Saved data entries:
########

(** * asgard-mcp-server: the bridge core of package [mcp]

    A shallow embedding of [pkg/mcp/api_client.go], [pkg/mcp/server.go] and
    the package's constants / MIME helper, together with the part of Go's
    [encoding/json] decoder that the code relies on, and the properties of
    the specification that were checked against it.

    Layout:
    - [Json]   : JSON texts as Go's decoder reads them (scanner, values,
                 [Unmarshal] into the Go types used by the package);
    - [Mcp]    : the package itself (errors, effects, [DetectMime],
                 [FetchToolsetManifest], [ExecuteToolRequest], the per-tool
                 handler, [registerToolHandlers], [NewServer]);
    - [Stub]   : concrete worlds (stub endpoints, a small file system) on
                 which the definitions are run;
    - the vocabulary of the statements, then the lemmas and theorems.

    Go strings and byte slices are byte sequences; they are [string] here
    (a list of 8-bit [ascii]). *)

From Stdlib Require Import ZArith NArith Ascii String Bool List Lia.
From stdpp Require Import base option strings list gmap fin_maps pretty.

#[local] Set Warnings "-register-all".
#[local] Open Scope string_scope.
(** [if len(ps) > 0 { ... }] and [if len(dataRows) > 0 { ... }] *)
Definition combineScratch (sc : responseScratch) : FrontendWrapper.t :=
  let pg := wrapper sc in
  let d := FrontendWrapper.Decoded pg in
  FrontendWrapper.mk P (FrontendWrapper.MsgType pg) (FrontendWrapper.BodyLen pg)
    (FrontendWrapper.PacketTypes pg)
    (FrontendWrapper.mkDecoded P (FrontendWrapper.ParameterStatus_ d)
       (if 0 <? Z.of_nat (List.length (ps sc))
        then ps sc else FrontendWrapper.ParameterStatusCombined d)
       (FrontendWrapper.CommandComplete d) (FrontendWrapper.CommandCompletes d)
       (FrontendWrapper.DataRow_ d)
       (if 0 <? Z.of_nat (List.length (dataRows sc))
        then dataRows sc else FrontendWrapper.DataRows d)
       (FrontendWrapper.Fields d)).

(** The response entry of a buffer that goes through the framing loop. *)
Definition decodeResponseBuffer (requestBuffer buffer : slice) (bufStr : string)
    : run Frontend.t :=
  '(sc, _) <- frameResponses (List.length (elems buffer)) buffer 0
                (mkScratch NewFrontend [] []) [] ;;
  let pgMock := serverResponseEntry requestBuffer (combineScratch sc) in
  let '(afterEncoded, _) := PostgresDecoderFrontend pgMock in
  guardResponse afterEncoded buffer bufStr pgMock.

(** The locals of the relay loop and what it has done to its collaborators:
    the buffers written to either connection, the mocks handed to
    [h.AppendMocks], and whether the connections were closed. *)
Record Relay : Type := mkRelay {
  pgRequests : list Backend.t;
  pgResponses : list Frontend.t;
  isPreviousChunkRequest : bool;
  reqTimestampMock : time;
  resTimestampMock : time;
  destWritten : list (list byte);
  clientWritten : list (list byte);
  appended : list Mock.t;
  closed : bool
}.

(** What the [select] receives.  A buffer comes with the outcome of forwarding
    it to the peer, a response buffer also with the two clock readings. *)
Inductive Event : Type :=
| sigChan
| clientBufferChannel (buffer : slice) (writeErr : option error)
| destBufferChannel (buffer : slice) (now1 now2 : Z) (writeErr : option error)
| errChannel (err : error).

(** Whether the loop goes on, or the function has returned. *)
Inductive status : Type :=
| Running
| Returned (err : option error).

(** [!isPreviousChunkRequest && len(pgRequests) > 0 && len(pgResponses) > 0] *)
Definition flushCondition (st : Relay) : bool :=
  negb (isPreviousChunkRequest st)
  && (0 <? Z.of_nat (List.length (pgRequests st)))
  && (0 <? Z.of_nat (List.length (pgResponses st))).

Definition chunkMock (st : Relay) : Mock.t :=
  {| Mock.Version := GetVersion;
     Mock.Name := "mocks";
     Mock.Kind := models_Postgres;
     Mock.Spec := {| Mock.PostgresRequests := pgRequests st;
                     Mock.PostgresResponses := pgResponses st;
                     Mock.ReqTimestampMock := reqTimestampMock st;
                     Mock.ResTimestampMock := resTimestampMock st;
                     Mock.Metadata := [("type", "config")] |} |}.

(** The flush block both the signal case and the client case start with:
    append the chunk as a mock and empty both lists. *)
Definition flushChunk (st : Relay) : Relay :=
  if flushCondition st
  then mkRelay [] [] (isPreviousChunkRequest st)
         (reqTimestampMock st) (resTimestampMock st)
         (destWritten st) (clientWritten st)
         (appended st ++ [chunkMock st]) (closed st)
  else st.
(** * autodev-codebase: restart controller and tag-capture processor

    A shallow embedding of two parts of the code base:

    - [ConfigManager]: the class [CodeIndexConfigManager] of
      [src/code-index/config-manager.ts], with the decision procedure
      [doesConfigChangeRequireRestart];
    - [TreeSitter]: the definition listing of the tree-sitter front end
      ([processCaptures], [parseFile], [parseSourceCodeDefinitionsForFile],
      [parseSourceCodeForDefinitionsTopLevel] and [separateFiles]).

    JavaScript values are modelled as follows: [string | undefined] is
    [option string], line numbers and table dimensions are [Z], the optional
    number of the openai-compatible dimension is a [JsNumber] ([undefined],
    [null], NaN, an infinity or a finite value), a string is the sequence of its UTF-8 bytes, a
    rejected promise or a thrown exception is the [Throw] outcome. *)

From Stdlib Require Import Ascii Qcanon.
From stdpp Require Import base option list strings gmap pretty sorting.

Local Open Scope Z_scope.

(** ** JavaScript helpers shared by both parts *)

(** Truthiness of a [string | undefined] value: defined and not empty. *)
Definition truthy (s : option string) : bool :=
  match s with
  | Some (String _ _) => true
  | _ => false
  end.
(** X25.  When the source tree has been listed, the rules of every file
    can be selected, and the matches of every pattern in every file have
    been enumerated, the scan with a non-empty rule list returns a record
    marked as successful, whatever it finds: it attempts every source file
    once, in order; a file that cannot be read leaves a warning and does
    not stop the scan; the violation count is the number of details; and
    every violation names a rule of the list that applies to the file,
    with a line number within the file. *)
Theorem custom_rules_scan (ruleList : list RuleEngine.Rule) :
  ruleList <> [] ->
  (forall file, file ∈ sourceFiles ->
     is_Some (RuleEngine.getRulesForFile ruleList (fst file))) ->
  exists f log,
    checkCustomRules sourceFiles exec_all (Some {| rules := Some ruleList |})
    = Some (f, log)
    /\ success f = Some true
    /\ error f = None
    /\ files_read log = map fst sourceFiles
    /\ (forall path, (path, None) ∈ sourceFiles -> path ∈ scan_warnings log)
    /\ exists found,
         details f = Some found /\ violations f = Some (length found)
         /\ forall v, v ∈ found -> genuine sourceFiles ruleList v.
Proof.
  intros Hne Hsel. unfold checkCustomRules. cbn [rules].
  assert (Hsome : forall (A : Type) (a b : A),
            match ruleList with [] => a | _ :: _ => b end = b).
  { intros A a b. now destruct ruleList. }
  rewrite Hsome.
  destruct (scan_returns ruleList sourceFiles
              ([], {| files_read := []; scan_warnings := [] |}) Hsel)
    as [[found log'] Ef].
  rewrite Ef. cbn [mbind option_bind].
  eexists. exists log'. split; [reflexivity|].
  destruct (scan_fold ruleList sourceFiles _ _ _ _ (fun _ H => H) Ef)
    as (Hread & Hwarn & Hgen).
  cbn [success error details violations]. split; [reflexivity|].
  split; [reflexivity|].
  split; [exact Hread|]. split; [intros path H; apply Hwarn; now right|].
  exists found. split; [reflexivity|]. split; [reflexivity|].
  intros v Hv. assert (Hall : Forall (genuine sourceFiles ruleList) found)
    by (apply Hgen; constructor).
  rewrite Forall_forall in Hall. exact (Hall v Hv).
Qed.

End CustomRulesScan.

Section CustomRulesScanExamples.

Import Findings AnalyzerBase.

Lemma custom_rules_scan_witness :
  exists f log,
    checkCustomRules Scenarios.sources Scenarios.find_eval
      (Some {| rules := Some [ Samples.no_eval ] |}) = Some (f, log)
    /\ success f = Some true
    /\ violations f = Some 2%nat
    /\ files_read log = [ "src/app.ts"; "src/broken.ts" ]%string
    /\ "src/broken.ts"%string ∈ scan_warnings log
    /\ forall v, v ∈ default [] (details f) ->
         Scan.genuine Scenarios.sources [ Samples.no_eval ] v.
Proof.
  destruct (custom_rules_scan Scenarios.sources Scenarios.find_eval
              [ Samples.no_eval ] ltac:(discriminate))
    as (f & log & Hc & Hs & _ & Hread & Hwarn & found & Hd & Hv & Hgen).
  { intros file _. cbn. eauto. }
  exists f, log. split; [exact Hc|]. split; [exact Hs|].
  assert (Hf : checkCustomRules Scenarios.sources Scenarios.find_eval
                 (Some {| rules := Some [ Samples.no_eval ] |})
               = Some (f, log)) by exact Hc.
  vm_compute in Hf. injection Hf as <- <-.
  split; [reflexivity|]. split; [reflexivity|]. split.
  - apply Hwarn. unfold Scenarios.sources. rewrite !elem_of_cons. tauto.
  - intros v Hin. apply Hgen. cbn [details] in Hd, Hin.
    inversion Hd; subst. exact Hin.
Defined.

########

Brief: Output the lines above between the one holding "(err : option error)." and the one holding "Mock.ReqTimestampMock := reqTimestampMock", inclusive, with nothing before or after them.

Answer to this problem:
| Returned (err : option error).

(** [!isPreviousChunkRequest && len(pgRequests) > 0 && len(pgResponses) > 0] *)
Definition flushCondition (st : Relay) : bool :=
  negb (isPreviousChunkRequest st)
  && (0 <? Z.of_nat (List.length (pgRequests st)))
  && (0 <? Z.of_nat (List.length (pgResponses st))).

Definition chunkMock (st : Relay) : Mock.t :=
  {| Mock.Version := GetVersion;
     Mock.Name := "mocks";
     Mock.Kind := models_Postgres;
     Mock.Spec := {| Mock.PostgresRequests := pgRequests st;
                     Mock.PostgresResponses := pgResponses st;
                     Mock.ReqTimestampMock := reqTimestampMock st;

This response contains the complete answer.